PROVIDED MATERIAL START

(** * MD_HX711: a shallow embedding of the HX711 driver

    The development follows [src/MD_HX711.h] and [src/MD_HX711.cpp]:
    machine integers are [Z] with the wrap-around written out, the
    Arduino primitives ([digitalWrite], [digitalRead], [delayMicroseconds],
    [attachInterrupt], ...) append to a trace of hardware events, and every
    method of the class is a function on the instance record, the static
    registry and the hardware world. *)

From Equations Require Import Equations.
From stdpp Require Import base list gmap.
From Stdlib Require Import ZArith Lia Bool.
From Stdlib Require Import Floats.SpecFloat.

Local Open Scope Z_scope.

(** ** Machine integers *)

Module Machine.

Definition to_unsigned (bits z : Z) : Z := z mod 2 ^ bits.

Definition to_signed (bits z : Z) : Z :=
  (z + 2 ^ (bits - 1)) mod 2 ^ bits - 2 ^ (bits - 1).

Definition to_uint8 : Z -> Z := to_unsigned 8.
Definition to_int8 : Z -> Z := to_signed 8.
Definition to_uint32 : Z -> Z := to_unsigned 32.
Definition to_int32 : Z -> Z := to_signed 32.

Definition UINT8_MAX : Z := 255.
Definition INT32_MIN : Z := - 2 ^ 31.
Definition INT32_MAX : Z := 2 ^ 31 - 1.

Definition is_int32 (z : Z) : Prop := INT32_MIN <= z <= INT32_MAX.

(** [_BV(i)] of avr-libc: [1 << i]. *)
Definition _BV (i : Z) : Z := Z.shiftl 1 i.

End Machine.
Import Machine.

(** ** The platform: pins, timing, interrupts *)

Inductive level := LOW | HIGH.

Definition level_eqb (a b : level) : bool :=
  match a, b with
  | LOW, LOW | HIGH, HIGH => true
  | _, _ => false
  end.
(** The loop keeps the number of documents, and only rewrites active
    batches of [(p, h)], keeping every field but [Quantity], [status] and
    [last_updated]. *)
Lemma consume_fifo_frame (p h : string) (now : Z) (bs0 : list (batch R))
    (cur : list (nat * batch R)) :
  forall rem bs txs tr bs' txs' tr' rem',
  cursor_live p h bs cur ->
  (forall j c, In (j, c) cur -> nth_error bs j = nth_error bs0 j) ->
  pointwise (fun b0 b => b = b0 \/ (batch_key p h b0 && is_active (status b0) = true
                                    /\ same_identity b0 b)) bs0 bs ->
  List.length bs = List.length bs0 ->
  consume_fifo p h now cur rem bs txs tr = (bs', txs', tr', rem') ->
  pointwise (fun b0 b => b = b0 \/ (batch_key p h b0 && is_active (status b0) = true
                                    /\ same_identity b0 b)) bs0 bs'
  /\ List.length bs' = List.length bs0.
Proof.
  induction cur as [| [i b] rest IH];
    intros rem bs txs tr bs' txs' tr' rem' Hlive Hcur Hpw Hlen Hrun; simpl in Hrun.
  - injection Hrun as <- _ _ _. split; assumption.
  - destruct (rem <=? 0) eqn:Er; [injection Hrun as <- _ _ _; split; assumption |].
    apply Z.leb_gt in Er.
    pose proof (proj2 Hlive) as Hall.
    inversion Hall as [| ? ? (Hi & Hk & Hq) _]; subst; simpl in Hi, Hk, Hq.
    assert (Hq' : (Quantity b <=? 0) = false) by (apply Z.leb_gt; lia).
    rewrite Hq' in Hrun.
    set (take := if Quantity b <=? rem then Quantity b else rem) in Hrun.
    assert (Hi0 : nth_error bs0 i = Some b)
      by (rewrite <- (Hcur i b (or_introl eq_refl)); exact Hi).
    assert (Hnd : forall j c, In (j, c) rest -> j <> i).
    { intros j c Hin ->. destruct Hlive as [Hnd _]. inversion Hnd as [| ? ? Hnotin _]; subst.
      apply Hnotin. change i with (fst (i, c)). apply in_map, Hin. }
    rewrite nth_error_update_at_eq, Hi in Hrun; simpl in Hrun.
    destruct (Quantity b + - take <=? 0) eqn:Ez.
    + eapply IH; [| | | | exact Hrun].
      * eapply cursor_live_tail; [exact Hlive |].
        intros j Hj. rewrite !nth_error_update_at_neq by auto. reflexivity.
      * intros j c Hin. rewrite !nth_error_update_at_neq by (apply not_eq_sym, (Hnd j c Hin)).
        apply (Hcur j c). right. exact Hin.
      * apply (pointwise_replace _ bs0 bs _ i b
                 (set_status depleted now (inc_quantity (- take) now b)) Hpw).
        -- rewrite !length_update_at. reflexivity.
        -- intros j Hj. rewrite !nth_error_update_at_neq by auto. reflexivity.
        -- exact Hi0.
        -- rewrite nth_error_update_at_eq, nth_error_update_at_eq, Hi. reflexivity.
        -- right. split; [exact Hk |]. repeat split.
      * rewrite !length_update_at. exact Hlen.
    + eapply IH; [| | | | exact Hrun].
      * eapply cursor_live_tail; [exact Hlive |].
        intros j Hj. rewrite nth_error_update_at_neq by auto. reflexivity.
      * intros j c Hin. rewrite nth_error_update_at_neq by (apply not_eq_sym, (Hnd j c Hin)).
        apply (Hcur j c). right. exact Hin.
      * apply (pointwise_replace _ bs0 bs _ i b (inc_quantity (- take) now b) Hpw).
        -- rewrite length_update_at. reflexivity.
        -- intros j Hj. rewrite nth_error_update_at_neq by auto. reflexivity.
        -- exact Hi0.
        -- rewrite nth_error_update_at_eq, Hi. reflexivity.
        -- right. split; [exact Hk |]. repeat split.
      * rewrite length_update_at. exact Hlen.
Qed.

End DispatchBooks.

Section DispatchProperties.
Context {R : Type} `{PyNum R}.

(** A successful [dispatch_inventory] logs one [OUT] transaction per entry
    of the consumption trace it returns, in order, for the product and the
    source hub, and appends one [Dispatches] record under the generated
    id, in [In-Progress] with the unassigned sentinels, carrying the
    requested quantity and that trace. *)
Theorem dispatch_inventory_ledger (p from_hub to_hub new_id : string) (qty now : Z)
    (s : db R) (r : dispatch_result R) (s' : db R) :
  dispatch_inventory p from_hub to_hub qty new_id now s = Ok (r, s') ->
  r_dispatch_id r = new_id
  /\ stock_txns s' = stock_txns s ++ map (out_txn p from_hub) (r_Batch_Consumption r)
  /\ dispatches s' = dispatches s ++
       [mkDispatch new_id p from_hub to_hub qty (r_Batch_Consumption r)
          "In-Progress" "In-Progress" "In-Progress" None].
Proof.
  intros Hok. unfold dispatch_inventory, dispatch_read in Hok.
  destruct (negb (hub_exists from_hub (hubs s))); [discriminate |].
  destruct (negb (hub_exists to_hub (hubs s))); [discriminate |].
  destruct (total_available p from_hub (batches s) <? qty); [discriminate |].
  unfold dispatch_write in Hok.
  destruct (consume_fifo p from_hub now (fifo_cursor p from_hub (batches s)) qty
              (batches s) (stock_txns s) []) as [[[bs txs] tr] rem] eqn:Ec.
  injection Hok as <- <-. simpl.
  destruct (consume_fifo_ledger _ _ _ _ _ _ _ _ _ _ _ _ Ec) as (added & -> & ->).
  repeat split.
Qed.

(** A successful [dispatch_inventory] keeps the number of batch documents
    and rewrites only active batches of the product at the source hub,
    keeping all their fields but [Quantity], [status] and [last_updated];
    every other batch, the hubs and the product master are untouched. *)
Theorem dispatch_inventory_frame (p from_hub to_hub new_id : string) (qty now : Z)
    (s : db R) (r : dispatch_result R) (s' : db R) :
  dispatch_inventory p from_hub to_hub qty new_id now s = Ok (r, s') ->
  List.length (batches s') = List.length (batches s)
  /\ (forall j b0 b, nth_error (batches s) j = Some b0 -> nth_error (batches s') j = Some b ->
      b = b0 \/ (Product_ID b0 = p /\ Hub_ID b0 = from_hub /\ status b0 = active
                 /\ same_identity b0 b))
  /\ hubs s' = hubs s /\ products s' = products s.
Proof.
  intros Hok. unfold dispatch_inventory, dispatch_read in Hok.
  destruct (negb (hub_exists from_hub (hubs s))); [discriminate |].
  destruct (negb (hub_exists to_hub (hubs s))); [discriminate |].
  destruct (total_available p from_hub (batches s) <? qty); [discriminate |].
  unfold dispatch_write in Hok.
  destruct (consume_fifo p from_hub now (fifo_cursor p from_hub (batches s)) qty
              (batches s) (stock_txns s) []) as [[[bs txs] tr] rem] eqn:Ec.
  injection Hok as _ <-. simpl.
  destruct (consume_fifo_frame p from_hub now (batches s) _ _ _ _ _ _ _ _ _
              (fifo_cursor_live p from_hub (batches s)) (fun _ _ _ => eq_refl)
              (pointwise_refl _ _ (fun x => or_introl eq_refl)) eq_refl Ec)
    as [[_ Hpw] Hlen].
  split; [exact Hlen |]. split; [| split; reflexivity].
  intros j b0 b Hb0 Hb. destruct (Hpw j b0 b Hb0 Hb) as [E | [Hk Hid]]; [left; exact E |].
  right. apply andb_true_iff in Hk as [Hk Ha]. destruct (batch_key_true _ _ _ Hk) as [Hp Hh].
  split; [exact Hp |]. split; [exact Hh |]. split; [| exact Hid].
  destruct (status b0); try discriminate; reflexivity.
Qed.

End DispatchProperties.

Section ReceiveBooks.
Context {R : Type} `{PyNum R}.

Lemma credit_destination_ledger (id p to_hub : string) (now : Z)
    (trace : list (consumption R)) :
  forall bs txs bs' txs',
  credit_destination id p to_hub now trace bs txs = (bs', txs') ->
  txs' = txs ++ map (in_txn id p to_hub) trace.
Proof.
  induction trace as [| c rest IH]; intros bs txs bs' txs' Hrun; simpl in Hrun.
  - injection Hrun as _ <-. rewrite app_nil_r. reflexivity.
  - rewrite (IH _ _ _ _ Hrun), <- app_assoc. reflexivity.
Qed.
(** * Bio.PDB.Entity in Rocq

    A shallow embedding of [Bio/PDB/Entity.py]: the generic container
    [Entity] of the structure / model / chain / residue hierarchy and the
    [DisorderedEntityWrapper] that groups alternative entities.

    Python objects live in a heap (an arena indexed by location); a method
    call [o.m(args)] becomes a function that finds [o] in the heap,
    dispatches on the kind of object found, and returns the new heap
    together with the result or the exception raised.  Recursion over the
    object graph (which Python does not bound) takes a [fuel] argument. *)

From stdpp Require Import base tactics option numbers list strings.
From Stdlib Require Import ZArith Lia.

#[local] Set Warnings "-clear-no-such-hyp".

Open Scope Z_scope.
Open Scope nat_scope.

(** ** Identifiers

    The ids of the four levels: a string (structure, chain), an integer
    (model) or the residue triple (hetero flag, sequence number, insertion
    code). *)

Inductive pyid : Type :=
  | IdStr (s : string)
  | IdInt (z : Z)
  | IdRes (het : string) (seq : Z) (icode : string).

#[export] Instance pyid_eq_dec : EqDecision pyid.
Proof. solve_decision. Defined.

(** Exceptions raised by the module, and by the interpreter on its behalf. *)
Inductive exn : Type :=
  | PDBConstructionException
  | KeyError
  | TypeError
  | AttributeError
  | ValueError
  | IndexError
  | NotImplementedError
  | AssertionError.

#[export] Instance exn_eq_dec : EqDecision exn.
Proof. solve_decision. Defined.

(** Result of a computation that only reads the heap.  [Diverge] is "fuel
    exhausted"; [Undef] is a step outside this development: a reference
    that is not in the heap, or a call into code that is not in
    Entity.py. *)
Inductive res (A : Type) : Type :=
  | Ok (a : A)
  | Raise (e : exn)
  | Diverge
  | Undef.
Arguments Ok {A} a.
Arguments Raise {A} e.
Arguments Diverge {A}.
Arguments Undef {A}.

Definition rbind {A B} (m : res A) (k : A → res B) : res B :=
  match m with
  | Ok a => k a
  | Raise e => Raise e
  | Diverge => Diverge
  | Undef => Undef
  end.

Notation "'let!' x ':=' m 'in' k" := (rbind m (λ x, k))
  (at level 10, x name, m at level 100, k at level 200).

(** ** Python dictionaries

    A [dict] keeps its keys in insertion order: assignment to a key that is
    present replaces the value in place, assignment to a new key appends. *)

Abbreviation dict V := (list (pyid * V)) (only parsing).

Fixpoint dict_get {V} (k : pyid) (d : dict V) : option V :=
  match d with
  | [] => None
  | (k', v) :: d' => if decide (k = k') then Some v else dict_get k d'
  end.

Definition dict_mem {V} (k : pyid) (d : dict V) : bool :=
  bool_decide (is_Some (dict_get k d)).

Fixpoint dict_set {V} (k : pyid) (v : V) (d : dict V) : dict V :=
  match d with
  | [] => [(k, v)]
  | (k', v') :: d' =>
      if decide (k = k') then (k, v) :: d' else (k', v') :: dict_set k v d'
  end.

Fixpoint dict_remove {V} (k : pyid) (d : dict V) : dict V :=
  match d with
  | [] => []
  | (k', v') :: d' =>
      if decide (k = k') then d' else (k', v') :: dict_remove k d'
  end.

(** [del d[k]]: [None] stands for the [KeyError]. *)
Definition dict_del {V} (k : pyid) (d : dict V) : option (dict V) :=
  if dict_mem k d then Some (dict_remove k d) else None.

Definition dict_keys {V} (d : dict V) : list pyid := d.*1.
Definition dict_values {V} (d : dict V) : list V := d.*2.

(** ** Objects and the heap *)

Abbreviation loc := nat (only parsing).

(** The concrete subclasses of [Entity]; [level] is the class attribute
    each of them fixes. *)
Inductive ecls : Type := Structure | Model | Chain | Residue.

#[export] Instance ecls_eq_dec : EqDecision ecls.
Proof. solve_decision. Defined.

Inductive level : Type := LA | LR | LC | LM | LS.

#[export] Instance level_eq_dec : EqDecision level.
Proof. solve_decision. Defined.

Definition cls_level (c : ecls) : level :=
  match c with
  | Structure => LS
  | Model => LM
  | Chain => LC
  | Residue => LR
  end.

(** Floating-point values are not interpreted: a value is carried as the
    integer of its bit pattern, and the numeric kernels ([np.average], the
    rigid-body map of [transform]) are arguments of the functions that call
    them. *)
Definition float : Type := Z.
Definition coord : Type := float * float * float.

PROVIDED MATERIAL END

• [ACTION ITEM] Every line of the listing that includes the word "Stdlib" forms the answer.

• [ANSWER SPACE]
From Stdlib Require Import ZArith Lia Bool.
From Stdlib Require Import Floats.SpecFloat.
From Stdlib Require Import ZArith Lia.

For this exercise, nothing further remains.